__Task goal__.
Go through the entries below and print, exactly, the lines starting at the one with "[wait_puts] at the" and ending at the one with "first attempt, unless", keeping both ends and no others.

Data extracted from a collection:
———
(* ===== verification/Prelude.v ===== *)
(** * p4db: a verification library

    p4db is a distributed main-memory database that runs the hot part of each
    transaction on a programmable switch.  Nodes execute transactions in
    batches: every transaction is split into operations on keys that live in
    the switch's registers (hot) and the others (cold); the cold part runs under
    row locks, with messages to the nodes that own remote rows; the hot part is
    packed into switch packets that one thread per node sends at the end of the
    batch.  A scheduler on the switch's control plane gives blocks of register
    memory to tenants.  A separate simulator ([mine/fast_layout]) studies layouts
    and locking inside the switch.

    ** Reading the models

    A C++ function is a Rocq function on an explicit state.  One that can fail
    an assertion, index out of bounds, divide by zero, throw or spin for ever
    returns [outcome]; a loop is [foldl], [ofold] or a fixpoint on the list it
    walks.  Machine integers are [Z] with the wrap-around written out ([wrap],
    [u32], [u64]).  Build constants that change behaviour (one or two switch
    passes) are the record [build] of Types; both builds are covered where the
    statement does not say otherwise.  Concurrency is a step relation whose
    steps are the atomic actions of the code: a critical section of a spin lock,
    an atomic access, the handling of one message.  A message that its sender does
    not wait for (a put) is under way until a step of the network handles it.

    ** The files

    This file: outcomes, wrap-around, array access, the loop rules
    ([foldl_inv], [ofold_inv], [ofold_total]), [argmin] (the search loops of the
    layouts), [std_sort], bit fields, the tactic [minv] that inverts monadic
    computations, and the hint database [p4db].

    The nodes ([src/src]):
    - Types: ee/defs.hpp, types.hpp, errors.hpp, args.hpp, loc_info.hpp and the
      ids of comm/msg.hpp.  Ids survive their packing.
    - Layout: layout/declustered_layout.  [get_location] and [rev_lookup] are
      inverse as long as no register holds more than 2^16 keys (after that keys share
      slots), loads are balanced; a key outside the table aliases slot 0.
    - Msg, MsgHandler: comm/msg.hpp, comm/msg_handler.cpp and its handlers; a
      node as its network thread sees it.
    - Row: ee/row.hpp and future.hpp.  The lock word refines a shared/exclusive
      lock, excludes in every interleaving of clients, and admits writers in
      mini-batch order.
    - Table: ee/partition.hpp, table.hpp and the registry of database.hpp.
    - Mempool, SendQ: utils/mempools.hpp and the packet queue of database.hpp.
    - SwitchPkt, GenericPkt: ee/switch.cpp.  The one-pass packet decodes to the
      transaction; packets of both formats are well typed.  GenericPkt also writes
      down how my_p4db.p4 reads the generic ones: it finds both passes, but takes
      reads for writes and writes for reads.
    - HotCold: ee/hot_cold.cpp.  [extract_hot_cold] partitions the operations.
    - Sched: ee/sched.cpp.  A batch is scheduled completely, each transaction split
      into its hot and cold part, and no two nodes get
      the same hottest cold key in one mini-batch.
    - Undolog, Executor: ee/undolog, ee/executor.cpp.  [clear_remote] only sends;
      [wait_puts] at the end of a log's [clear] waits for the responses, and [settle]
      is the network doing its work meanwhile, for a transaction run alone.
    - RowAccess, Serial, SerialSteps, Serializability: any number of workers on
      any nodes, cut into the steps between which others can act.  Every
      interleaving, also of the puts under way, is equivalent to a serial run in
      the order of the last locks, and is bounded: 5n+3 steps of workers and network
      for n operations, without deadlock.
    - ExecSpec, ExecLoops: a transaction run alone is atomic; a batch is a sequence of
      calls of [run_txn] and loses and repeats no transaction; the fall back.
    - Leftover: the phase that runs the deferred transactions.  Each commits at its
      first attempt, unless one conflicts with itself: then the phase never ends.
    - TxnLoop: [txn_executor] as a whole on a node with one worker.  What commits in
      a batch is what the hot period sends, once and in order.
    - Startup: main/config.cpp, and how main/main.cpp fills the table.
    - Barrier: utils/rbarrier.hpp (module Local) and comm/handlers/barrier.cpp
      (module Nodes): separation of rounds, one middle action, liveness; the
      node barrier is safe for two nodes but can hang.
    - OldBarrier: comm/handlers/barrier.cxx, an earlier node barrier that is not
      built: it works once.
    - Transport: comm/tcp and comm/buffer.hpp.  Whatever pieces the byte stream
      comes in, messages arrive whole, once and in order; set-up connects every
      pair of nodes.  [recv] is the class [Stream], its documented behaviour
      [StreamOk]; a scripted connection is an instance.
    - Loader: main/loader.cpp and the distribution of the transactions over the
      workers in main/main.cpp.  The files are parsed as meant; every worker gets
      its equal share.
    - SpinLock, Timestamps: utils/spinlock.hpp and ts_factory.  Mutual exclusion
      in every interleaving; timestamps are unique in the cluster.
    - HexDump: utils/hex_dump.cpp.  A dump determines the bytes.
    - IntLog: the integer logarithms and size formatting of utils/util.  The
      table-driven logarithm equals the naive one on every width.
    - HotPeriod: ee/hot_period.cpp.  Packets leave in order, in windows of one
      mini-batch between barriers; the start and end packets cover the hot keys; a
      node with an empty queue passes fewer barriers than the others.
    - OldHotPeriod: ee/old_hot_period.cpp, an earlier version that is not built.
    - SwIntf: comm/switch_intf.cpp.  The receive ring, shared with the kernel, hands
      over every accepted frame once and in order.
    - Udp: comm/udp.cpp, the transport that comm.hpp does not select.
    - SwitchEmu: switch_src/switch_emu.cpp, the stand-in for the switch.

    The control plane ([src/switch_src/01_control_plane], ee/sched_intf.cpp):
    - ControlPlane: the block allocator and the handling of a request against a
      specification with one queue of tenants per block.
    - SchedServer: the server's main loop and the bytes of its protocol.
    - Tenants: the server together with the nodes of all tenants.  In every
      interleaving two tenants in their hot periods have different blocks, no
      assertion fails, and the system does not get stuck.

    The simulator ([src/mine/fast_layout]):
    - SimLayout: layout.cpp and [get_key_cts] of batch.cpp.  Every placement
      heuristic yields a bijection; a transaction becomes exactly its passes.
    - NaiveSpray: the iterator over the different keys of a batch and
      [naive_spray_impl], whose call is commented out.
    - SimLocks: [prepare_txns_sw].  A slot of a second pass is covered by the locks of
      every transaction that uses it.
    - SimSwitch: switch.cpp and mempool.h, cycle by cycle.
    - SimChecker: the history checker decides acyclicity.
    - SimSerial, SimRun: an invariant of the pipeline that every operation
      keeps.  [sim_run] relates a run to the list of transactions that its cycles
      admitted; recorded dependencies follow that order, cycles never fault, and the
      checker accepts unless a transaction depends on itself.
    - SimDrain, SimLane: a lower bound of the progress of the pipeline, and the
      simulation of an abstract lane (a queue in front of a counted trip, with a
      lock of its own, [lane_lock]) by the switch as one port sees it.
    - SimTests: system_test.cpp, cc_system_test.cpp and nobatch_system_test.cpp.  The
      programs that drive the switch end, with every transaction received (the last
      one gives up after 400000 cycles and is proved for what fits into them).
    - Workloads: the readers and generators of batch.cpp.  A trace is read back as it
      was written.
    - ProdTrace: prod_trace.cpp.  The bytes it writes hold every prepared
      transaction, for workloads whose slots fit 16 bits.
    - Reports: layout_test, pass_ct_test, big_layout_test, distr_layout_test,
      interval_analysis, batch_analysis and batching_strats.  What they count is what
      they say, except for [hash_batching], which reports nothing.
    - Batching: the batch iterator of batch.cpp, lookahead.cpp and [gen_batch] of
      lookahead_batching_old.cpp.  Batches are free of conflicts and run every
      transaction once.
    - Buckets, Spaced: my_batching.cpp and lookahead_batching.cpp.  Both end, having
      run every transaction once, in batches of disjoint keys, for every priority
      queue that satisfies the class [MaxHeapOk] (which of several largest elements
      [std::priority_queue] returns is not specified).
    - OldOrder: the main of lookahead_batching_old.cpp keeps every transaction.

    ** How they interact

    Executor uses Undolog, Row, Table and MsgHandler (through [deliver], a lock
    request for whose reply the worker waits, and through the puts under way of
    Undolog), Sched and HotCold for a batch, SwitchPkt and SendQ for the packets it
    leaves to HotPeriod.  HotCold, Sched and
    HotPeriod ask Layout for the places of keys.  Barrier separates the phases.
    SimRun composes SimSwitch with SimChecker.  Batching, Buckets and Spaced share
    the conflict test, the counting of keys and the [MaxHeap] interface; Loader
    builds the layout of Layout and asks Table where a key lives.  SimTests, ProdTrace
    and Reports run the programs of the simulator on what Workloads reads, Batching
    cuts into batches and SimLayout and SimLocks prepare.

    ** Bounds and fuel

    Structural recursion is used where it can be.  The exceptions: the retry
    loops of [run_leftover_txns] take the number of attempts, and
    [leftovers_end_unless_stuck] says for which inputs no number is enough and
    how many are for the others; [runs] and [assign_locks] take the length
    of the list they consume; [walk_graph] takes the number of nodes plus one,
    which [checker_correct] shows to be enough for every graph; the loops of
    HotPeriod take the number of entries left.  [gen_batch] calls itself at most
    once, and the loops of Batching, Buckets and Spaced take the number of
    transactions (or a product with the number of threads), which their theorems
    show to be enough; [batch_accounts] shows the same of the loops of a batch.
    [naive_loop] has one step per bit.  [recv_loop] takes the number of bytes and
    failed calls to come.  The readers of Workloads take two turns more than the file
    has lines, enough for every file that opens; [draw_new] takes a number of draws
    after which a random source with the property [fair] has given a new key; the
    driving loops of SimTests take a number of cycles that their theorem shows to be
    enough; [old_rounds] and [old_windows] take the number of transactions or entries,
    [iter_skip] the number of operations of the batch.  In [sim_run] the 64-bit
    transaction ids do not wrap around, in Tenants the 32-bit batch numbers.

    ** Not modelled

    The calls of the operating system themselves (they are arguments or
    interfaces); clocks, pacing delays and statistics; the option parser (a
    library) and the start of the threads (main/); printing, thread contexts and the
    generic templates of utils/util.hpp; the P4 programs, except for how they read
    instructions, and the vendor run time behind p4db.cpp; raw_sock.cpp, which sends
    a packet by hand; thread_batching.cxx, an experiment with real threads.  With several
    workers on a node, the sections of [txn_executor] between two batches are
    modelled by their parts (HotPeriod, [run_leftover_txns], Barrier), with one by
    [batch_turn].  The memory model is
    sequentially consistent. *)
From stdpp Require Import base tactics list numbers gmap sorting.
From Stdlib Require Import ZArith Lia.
———
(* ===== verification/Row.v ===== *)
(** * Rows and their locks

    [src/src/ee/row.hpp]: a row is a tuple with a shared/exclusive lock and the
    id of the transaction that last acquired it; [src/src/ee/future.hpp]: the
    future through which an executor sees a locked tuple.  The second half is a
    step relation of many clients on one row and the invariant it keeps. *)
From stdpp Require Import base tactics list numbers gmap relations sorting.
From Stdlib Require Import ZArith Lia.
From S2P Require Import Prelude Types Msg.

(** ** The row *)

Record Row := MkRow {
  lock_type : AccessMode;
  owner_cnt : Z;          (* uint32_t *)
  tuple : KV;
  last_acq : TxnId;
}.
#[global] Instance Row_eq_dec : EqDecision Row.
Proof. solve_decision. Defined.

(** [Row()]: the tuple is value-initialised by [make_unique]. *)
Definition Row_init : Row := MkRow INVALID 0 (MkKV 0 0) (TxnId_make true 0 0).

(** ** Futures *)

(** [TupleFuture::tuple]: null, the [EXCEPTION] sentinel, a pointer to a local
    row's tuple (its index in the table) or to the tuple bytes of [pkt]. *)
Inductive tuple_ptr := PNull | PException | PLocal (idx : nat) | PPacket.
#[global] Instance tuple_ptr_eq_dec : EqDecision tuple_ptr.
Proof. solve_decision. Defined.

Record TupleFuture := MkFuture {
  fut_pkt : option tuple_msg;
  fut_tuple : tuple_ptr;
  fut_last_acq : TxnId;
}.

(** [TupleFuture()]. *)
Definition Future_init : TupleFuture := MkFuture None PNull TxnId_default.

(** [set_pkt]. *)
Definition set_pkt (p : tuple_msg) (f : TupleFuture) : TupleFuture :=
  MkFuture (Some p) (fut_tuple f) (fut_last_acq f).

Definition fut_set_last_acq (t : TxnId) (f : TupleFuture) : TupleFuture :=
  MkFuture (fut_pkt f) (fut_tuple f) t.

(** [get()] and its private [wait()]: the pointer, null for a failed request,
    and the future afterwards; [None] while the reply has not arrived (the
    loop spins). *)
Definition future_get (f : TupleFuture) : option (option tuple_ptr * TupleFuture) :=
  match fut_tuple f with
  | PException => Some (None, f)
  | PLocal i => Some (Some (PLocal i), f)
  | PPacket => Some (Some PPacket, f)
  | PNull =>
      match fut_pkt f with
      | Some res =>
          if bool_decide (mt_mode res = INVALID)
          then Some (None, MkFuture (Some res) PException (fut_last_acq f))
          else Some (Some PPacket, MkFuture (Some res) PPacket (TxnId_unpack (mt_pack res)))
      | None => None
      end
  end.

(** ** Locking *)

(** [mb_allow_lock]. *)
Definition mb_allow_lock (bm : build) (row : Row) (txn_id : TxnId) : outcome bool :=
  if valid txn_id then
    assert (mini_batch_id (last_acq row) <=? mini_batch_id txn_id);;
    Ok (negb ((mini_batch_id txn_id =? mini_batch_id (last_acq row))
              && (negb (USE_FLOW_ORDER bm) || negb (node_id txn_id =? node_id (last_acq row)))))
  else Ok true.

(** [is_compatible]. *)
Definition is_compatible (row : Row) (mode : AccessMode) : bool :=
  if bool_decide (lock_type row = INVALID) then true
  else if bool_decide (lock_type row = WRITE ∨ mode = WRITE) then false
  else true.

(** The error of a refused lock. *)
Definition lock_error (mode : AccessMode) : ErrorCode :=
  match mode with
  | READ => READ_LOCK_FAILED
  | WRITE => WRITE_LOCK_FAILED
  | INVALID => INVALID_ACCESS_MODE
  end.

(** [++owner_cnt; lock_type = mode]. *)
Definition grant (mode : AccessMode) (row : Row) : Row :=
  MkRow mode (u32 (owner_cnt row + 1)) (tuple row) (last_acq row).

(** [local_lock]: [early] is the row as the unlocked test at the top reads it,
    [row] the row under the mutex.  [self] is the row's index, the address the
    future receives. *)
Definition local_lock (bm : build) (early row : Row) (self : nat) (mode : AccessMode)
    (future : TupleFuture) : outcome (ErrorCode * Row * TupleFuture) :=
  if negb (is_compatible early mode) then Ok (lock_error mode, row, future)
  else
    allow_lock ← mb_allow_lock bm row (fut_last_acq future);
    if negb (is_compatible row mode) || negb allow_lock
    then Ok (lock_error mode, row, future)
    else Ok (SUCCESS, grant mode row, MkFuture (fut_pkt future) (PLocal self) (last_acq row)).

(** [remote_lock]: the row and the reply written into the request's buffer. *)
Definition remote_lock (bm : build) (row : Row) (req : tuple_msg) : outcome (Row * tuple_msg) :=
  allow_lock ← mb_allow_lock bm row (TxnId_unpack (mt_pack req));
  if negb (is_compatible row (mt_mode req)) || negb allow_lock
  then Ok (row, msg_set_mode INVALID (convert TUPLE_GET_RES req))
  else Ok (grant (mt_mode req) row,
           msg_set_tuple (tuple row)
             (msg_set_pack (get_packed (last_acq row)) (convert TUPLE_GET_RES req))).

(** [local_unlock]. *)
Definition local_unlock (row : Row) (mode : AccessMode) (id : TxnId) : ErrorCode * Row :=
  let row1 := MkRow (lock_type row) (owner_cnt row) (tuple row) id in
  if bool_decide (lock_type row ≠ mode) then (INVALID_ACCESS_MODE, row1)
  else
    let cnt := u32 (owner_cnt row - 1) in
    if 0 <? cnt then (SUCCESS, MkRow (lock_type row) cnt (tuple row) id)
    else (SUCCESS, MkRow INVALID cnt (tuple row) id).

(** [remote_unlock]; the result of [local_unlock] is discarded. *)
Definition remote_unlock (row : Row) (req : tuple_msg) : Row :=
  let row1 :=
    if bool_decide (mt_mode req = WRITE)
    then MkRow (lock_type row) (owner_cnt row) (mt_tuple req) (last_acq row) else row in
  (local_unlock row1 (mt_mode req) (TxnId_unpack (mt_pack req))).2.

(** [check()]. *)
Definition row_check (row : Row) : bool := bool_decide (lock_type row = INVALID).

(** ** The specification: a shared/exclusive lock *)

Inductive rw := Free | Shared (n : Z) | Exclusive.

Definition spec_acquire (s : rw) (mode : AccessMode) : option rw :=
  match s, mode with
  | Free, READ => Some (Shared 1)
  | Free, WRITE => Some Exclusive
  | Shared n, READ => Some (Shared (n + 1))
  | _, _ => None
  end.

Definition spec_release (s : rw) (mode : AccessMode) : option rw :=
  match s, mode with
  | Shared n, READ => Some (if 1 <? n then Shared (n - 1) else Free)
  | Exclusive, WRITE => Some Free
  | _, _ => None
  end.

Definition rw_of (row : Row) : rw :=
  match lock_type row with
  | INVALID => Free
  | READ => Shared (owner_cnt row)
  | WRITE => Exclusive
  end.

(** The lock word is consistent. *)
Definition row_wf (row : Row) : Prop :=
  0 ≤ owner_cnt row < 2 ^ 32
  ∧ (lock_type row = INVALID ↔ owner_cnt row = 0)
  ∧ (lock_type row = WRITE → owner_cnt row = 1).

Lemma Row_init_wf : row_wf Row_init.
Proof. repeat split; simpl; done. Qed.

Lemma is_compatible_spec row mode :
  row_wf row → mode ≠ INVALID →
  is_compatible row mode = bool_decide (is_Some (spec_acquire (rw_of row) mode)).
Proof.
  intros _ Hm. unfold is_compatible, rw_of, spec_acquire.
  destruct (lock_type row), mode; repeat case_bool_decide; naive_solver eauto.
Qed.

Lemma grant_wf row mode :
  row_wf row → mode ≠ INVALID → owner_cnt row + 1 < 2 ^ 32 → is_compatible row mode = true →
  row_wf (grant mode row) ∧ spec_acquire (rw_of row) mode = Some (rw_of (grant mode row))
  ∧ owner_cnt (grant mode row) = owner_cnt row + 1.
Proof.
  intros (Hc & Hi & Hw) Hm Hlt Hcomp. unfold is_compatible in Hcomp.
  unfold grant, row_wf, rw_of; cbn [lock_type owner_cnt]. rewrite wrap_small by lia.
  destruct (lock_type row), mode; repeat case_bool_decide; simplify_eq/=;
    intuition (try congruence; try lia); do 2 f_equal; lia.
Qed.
———
__Task answer__.
      [wait_puts] at the end of a log's [clear] waits for the responses, and [settle]
      is the network doing its work meanwhile, for a transaction run alone.
    - RowAccess, Serial, SerialSteps, Serializability: any number of workers on
      any nodes, cut into the steps between which others can act.  Every
      interleaving, also of the puts under way, is equivalent to a serial run in
      the order of the last locks, and is bounded: 5n+3 steps of workers and network
      for n operations, without deadlock.
    - ExecSpec, ExecLoops: a transaction run alone is atomic; a batch is a sequence of
      calls of [run_txn] and loses and repeats no transaction; the fall back.
    - Leftover: the phase that runs the deferred transactions.  Each commits at its
      first attempt, unless one conflicts with itself: then the phase never ends.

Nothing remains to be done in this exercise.